▶ WHAT IS REQUIRED: Take the entries that follow and return exactly the lines from the one holding "fail_if (negb (keys_equal" through the one holding "PList events =>", both included. Nothing else is needed.

-*-

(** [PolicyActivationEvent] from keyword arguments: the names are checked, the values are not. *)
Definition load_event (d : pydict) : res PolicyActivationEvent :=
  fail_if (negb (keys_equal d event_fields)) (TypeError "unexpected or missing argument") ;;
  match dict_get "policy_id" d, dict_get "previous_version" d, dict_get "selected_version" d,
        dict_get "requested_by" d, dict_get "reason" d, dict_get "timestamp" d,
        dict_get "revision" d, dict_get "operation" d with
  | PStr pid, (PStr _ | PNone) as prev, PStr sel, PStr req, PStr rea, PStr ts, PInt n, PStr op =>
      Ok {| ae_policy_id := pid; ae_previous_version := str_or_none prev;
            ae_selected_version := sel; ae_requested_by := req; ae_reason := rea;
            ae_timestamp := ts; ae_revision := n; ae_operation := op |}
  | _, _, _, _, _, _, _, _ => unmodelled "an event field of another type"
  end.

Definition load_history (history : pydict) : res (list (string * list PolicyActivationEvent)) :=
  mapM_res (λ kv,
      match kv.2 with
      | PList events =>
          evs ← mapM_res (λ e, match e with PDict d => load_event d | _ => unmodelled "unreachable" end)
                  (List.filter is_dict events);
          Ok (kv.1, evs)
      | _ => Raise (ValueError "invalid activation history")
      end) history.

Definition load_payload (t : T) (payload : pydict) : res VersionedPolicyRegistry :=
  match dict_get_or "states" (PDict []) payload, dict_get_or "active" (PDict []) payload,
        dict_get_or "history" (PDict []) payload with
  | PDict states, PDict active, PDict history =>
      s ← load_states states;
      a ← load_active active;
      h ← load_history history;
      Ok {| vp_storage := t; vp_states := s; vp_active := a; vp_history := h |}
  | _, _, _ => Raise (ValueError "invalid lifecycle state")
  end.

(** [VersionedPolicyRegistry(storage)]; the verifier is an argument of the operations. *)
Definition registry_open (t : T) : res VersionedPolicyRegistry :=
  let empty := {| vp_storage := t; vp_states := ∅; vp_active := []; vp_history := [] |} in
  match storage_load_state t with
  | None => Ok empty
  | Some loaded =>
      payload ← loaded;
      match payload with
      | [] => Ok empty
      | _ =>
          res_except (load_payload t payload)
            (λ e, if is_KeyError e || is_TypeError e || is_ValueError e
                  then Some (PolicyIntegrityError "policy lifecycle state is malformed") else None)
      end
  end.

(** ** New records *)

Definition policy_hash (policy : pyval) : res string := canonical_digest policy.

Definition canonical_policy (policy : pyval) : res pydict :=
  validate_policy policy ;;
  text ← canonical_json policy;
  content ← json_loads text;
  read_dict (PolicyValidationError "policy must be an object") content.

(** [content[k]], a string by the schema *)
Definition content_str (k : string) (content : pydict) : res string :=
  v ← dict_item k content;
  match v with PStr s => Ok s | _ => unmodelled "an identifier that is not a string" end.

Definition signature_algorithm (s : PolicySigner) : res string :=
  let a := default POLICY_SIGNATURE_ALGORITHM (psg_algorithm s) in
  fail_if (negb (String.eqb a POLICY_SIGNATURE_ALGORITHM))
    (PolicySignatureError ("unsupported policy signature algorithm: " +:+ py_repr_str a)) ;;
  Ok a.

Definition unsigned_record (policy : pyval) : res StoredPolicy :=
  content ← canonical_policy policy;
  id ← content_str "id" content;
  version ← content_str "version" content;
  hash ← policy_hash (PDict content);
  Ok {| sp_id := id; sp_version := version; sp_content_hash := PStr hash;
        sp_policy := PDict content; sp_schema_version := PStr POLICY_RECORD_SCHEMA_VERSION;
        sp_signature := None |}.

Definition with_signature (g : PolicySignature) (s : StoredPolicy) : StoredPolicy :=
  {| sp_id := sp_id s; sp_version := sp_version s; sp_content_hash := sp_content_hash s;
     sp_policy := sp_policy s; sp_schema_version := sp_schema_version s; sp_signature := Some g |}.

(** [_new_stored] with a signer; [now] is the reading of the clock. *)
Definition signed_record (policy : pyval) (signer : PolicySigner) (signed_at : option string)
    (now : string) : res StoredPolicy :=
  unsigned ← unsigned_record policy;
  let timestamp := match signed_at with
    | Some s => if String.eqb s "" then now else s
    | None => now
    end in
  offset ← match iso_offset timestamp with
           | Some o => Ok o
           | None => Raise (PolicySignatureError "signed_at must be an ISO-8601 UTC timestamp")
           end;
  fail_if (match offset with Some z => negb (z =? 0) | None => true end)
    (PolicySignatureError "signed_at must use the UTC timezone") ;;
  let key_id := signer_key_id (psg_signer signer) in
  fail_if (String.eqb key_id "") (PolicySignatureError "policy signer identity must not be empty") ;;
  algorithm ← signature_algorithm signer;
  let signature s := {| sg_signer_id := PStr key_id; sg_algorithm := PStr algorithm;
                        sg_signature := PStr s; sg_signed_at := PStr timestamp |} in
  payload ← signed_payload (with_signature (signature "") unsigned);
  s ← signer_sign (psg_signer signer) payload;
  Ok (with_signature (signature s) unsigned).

-*-

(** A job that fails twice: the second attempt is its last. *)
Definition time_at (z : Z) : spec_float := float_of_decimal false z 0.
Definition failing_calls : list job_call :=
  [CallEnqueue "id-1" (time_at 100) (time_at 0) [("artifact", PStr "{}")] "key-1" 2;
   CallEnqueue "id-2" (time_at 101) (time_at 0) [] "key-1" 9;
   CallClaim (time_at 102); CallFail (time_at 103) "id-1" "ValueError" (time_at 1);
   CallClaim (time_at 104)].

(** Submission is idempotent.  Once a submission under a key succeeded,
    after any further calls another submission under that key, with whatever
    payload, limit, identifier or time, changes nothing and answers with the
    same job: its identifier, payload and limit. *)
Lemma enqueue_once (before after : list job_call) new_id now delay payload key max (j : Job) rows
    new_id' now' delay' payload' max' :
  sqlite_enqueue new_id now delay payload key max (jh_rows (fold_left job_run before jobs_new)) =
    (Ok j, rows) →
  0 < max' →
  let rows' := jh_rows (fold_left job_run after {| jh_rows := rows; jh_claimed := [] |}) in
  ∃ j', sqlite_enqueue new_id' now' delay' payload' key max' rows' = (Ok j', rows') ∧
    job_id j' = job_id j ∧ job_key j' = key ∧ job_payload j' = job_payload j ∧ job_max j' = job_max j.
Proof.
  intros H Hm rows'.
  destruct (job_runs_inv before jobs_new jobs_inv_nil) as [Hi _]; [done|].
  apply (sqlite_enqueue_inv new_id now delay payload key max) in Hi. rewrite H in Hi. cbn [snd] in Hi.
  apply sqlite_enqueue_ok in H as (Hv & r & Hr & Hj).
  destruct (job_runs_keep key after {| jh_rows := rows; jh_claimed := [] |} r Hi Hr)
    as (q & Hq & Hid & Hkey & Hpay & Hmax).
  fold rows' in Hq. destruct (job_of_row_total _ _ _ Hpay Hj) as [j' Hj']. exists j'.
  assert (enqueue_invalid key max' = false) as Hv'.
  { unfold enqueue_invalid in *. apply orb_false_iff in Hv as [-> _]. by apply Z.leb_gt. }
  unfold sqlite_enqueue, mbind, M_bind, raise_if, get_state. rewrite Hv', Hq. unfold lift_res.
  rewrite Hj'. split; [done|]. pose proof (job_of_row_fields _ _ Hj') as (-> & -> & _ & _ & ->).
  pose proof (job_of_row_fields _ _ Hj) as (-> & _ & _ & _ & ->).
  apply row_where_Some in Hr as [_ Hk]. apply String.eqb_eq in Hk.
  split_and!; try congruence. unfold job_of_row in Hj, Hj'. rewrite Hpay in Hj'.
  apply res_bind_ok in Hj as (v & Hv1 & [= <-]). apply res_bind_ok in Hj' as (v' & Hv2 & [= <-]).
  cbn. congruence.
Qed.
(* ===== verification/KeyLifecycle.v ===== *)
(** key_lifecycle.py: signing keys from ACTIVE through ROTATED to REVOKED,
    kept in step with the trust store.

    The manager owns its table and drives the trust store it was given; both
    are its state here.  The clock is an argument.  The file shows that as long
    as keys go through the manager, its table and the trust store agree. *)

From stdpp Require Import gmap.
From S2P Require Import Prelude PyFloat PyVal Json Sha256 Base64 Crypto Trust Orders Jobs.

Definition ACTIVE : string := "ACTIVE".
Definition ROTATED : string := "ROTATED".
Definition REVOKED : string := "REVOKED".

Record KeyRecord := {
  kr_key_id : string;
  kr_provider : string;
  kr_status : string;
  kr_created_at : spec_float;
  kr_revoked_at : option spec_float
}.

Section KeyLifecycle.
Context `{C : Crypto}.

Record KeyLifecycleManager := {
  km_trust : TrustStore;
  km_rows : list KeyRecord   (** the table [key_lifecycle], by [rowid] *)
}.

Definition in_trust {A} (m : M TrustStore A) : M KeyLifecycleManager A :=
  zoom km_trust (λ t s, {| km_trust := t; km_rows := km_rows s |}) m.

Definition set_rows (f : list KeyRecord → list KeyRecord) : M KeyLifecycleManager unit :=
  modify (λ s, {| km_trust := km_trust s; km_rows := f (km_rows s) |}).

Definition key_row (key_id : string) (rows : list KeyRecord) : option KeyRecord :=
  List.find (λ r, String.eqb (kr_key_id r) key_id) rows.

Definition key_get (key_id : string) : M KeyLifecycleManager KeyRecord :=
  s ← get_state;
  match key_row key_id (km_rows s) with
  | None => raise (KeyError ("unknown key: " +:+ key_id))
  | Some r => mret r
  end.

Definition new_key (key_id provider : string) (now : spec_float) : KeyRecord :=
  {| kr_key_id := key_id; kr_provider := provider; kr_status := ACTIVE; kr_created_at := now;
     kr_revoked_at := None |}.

-*-

▶ SOLVED PROBLEM:
  fail_if (negb (keys_equal d event_fields)) (TypeError "unexpected or missing argument") ;;
  match dict_get "policy_id" d, dict_get "previous_version" d, dict_get "selected_version" d,
        dict_get "requested_by" d, dict_get "reason" d, dict_get "timestamp" d,
        dict_get "revision" d, dict_get "operation" d with
  | PStr pid, (PStr _ | PNone) as prev, PStr sel, PStr req, PStr rea, PStr ts, PInt n, PStr op =>
      Ok {| ae_policy_id := pid; ae_previous_version := str_or_none prev;
            ae_selected_version := sel; ae_requested_by := req; ae_reason := rea;
            ae_timestamp := ts; ae_revision := n; ae_operation := op |}
  | _, _, _, _, _, _, _, _ => unmodelled "an event field of another type"
  end.

Definition load_history (history : pydict) : res (list (string * list PolicyActivationEvent)) :=
  mapM_res (λ kv,
      match kv.2 with
      | PList events =>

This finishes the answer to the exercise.